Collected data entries
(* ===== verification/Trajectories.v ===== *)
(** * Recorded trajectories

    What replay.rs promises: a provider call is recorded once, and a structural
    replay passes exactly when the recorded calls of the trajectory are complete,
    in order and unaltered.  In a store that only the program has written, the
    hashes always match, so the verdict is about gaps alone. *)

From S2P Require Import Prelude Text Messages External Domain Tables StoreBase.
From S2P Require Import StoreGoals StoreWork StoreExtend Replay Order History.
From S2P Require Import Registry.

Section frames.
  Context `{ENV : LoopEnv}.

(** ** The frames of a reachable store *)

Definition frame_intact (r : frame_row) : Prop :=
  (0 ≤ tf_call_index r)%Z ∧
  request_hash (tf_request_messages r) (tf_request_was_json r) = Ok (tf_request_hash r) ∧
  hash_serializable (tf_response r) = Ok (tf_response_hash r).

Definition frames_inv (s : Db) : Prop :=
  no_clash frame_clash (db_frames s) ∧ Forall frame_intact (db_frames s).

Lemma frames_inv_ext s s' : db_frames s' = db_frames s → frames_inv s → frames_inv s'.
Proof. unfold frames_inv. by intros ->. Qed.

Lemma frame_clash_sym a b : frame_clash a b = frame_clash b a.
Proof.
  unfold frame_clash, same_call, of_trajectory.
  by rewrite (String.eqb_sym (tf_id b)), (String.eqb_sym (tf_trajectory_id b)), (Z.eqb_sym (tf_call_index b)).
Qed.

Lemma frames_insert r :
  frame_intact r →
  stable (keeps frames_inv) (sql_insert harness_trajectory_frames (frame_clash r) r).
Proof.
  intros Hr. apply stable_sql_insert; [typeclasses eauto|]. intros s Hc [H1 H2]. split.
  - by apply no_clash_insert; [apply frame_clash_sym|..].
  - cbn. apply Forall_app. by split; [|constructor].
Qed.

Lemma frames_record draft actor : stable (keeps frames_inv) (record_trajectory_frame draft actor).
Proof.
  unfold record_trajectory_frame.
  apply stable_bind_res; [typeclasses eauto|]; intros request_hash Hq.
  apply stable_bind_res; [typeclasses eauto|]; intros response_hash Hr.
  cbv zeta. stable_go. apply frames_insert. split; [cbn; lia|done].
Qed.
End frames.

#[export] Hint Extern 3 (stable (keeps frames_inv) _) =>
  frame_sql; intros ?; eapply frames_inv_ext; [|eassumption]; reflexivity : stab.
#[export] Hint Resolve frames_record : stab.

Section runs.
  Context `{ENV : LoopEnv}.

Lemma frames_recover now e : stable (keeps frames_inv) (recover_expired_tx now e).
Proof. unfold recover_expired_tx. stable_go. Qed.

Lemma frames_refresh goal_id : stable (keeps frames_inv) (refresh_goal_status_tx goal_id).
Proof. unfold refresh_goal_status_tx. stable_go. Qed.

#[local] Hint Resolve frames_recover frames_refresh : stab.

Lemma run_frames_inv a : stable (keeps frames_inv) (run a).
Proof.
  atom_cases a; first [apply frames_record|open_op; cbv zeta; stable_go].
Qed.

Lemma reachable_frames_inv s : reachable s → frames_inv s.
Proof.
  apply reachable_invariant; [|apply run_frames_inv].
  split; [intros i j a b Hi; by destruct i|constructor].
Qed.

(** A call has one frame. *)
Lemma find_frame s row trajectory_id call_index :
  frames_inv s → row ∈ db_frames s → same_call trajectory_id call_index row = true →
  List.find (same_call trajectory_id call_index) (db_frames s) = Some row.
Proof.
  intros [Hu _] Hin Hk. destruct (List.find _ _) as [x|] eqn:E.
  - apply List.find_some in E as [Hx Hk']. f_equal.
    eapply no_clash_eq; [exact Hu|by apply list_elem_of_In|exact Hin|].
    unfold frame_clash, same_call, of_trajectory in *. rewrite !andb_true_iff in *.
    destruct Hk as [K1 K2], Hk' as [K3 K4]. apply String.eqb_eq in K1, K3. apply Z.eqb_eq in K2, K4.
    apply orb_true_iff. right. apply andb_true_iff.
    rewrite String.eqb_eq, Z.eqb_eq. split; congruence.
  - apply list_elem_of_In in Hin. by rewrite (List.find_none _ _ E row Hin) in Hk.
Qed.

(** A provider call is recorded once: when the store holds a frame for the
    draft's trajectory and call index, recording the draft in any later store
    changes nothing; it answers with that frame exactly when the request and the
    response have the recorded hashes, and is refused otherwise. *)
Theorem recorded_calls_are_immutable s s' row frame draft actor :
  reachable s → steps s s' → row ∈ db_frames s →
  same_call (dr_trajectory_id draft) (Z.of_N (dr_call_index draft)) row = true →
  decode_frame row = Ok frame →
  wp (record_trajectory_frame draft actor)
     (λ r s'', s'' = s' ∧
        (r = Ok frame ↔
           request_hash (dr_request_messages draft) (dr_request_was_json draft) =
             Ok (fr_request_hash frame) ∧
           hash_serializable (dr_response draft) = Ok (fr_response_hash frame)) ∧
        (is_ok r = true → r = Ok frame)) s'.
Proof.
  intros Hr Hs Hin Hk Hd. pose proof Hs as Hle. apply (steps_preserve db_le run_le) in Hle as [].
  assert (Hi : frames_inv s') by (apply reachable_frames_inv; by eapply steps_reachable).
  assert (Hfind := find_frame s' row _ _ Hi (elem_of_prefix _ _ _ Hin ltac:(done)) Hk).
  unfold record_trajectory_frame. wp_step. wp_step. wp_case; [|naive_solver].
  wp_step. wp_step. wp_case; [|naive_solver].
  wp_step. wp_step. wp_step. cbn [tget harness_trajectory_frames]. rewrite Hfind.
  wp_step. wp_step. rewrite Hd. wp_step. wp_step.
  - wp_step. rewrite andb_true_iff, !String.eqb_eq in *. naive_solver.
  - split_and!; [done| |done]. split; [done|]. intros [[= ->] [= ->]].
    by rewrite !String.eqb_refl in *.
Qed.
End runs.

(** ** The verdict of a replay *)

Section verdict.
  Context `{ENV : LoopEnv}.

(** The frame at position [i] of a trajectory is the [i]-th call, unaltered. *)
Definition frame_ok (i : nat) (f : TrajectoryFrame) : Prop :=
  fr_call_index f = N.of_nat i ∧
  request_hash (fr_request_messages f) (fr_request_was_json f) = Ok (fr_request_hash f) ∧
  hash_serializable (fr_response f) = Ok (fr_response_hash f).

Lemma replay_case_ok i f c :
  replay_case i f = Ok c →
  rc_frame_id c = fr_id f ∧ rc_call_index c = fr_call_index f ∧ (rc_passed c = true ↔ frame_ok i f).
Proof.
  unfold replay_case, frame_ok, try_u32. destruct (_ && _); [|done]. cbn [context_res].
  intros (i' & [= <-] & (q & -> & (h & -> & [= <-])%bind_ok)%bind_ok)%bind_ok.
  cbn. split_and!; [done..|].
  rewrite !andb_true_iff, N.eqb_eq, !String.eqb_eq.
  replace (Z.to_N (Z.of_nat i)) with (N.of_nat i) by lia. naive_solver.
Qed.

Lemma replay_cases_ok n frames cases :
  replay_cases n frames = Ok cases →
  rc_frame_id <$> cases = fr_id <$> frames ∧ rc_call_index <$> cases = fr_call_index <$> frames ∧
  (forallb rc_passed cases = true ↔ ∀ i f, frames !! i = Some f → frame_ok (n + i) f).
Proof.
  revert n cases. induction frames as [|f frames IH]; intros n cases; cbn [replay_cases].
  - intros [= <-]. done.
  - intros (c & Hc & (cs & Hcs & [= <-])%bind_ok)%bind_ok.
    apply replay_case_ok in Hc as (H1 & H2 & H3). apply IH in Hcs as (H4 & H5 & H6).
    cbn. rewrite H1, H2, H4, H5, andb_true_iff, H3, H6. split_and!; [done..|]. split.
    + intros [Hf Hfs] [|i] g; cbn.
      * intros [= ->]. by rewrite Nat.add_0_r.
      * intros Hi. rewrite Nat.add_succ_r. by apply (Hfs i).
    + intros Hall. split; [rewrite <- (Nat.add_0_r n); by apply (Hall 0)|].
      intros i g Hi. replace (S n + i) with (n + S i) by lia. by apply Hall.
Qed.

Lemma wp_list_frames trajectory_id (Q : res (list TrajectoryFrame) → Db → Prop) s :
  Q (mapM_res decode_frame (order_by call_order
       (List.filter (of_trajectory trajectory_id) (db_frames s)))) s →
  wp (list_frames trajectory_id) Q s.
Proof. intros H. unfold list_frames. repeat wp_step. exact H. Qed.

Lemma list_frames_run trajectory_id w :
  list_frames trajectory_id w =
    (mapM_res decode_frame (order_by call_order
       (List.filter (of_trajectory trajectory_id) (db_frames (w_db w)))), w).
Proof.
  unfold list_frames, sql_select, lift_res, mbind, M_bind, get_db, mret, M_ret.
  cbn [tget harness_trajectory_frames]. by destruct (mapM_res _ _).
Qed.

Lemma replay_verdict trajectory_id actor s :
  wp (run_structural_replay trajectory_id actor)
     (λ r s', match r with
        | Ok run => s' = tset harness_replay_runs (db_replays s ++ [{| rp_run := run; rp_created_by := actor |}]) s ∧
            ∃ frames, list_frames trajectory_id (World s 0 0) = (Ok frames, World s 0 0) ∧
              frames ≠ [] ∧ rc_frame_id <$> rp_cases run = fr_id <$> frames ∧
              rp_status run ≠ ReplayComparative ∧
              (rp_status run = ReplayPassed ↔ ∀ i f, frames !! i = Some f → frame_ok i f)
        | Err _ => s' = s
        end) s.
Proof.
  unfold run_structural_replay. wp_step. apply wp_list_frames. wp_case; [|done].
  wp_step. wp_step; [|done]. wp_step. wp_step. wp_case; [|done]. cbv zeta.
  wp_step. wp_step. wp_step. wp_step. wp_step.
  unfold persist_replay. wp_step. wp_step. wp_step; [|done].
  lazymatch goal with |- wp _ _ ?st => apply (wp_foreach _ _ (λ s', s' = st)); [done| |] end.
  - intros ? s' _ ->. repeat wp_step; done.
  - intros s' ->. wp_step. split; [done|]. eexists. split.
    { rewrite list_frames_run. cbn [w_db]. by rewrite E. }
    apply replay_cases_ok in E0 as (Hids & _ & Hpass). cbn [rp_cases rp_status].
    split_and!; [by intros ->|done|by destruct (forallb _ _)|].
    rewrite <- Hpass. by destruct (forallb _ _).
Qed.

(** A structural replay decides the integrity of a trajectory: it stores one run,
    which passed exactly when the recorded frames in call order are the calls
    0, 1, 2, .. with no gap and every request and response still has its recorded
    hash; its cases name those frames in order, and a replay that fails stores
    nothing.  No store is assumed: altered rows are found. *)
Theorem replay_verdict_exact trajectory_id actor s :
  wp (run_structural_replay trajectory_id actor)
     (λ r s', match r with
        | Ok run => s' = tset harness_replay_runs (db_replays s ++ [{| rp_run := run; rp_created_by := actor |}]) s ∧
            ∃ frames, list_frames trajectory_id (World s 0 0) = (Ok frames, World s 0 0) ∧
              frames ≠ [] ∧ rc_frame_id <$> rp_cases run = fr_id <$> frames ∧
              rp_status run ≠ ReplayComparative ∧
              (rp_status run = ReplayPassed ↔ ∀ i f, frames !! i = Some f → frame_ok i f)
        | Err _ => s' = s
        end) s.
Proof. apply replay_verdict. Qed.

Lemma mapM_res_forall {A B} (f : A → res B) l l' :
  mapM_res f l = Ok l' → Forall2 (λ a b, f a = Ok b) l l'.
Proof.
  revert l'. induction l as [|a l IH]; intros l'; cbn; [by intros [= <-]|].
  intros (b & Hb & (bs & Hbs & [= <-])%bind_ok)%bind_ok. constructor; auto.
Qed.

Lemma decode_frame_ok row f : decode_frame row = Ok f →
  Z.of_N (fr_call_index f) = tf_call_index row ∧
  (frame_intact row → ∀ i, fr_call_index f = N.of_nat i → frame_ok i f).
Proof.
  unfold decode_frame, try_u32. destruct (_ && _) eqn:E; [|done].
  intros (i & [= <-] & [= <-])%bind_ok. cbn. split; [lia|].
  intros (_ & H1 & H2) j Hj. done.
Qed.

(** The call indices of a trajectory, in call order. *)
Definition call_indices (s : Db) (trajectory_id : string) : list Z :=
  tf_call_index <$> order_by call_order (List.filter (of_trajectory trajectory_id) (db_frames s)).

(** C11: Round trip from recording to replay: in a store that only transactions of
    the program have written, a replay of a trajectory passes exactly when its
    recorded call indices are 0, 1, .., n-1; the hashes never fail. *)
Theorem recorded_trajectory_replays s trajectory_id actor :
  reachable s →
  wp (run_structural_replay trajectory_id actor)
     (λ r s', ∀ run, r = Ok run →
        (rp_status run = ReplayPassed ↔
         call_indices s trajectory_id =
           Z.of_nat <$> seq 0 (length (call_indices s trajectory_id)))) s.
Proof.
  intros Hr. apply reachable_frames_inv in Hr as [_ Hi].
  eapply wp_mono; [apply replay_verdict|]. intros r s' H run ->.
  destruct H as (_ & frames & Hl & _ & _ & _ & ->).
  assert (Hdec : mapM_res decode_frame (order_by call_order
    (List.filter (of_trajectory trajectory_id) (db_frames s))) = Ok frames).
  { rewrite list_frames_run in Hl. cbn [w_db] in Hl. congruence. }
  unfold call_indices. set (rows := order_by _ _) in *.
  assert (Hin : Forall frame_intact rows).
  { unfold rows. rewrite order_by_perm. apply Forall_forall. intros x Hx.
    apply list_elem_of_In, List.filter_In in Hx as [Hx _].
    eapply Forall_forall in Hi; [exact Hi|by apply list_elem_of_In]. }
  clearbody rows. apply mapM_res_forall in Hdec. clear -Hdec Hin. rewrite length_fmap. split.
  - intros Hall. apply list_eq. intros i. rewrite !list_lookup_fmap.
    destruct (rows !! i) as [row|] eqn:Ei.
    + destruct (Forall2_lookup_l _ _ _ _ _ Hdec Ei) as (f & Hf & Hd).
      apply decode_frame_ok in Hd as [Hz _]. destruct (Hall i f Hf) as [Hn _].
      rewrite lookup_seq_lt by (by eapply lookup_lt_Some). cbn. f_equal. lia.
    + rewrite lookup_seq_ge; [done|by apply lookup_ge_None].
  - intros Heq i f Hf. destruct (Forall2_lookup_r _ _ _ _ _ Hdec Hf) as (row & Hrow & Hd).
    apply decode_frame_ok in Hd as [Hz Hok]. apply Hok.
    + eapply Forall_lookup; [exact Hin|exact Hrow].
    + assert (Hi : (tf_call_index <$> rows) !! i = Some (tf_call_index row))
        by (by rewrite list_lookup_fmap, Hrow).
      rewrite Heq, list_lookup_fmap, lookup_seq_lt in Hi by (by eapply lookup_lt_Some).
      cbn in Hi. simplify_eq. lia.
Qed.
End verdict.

Prompt: When a line in the records above contains the word "Resolve", copy it.

Answer space:
#[export] Hint Resolve frames_record : stab.
#[local] Hint Resolve frames_recover frames_refresh : stab.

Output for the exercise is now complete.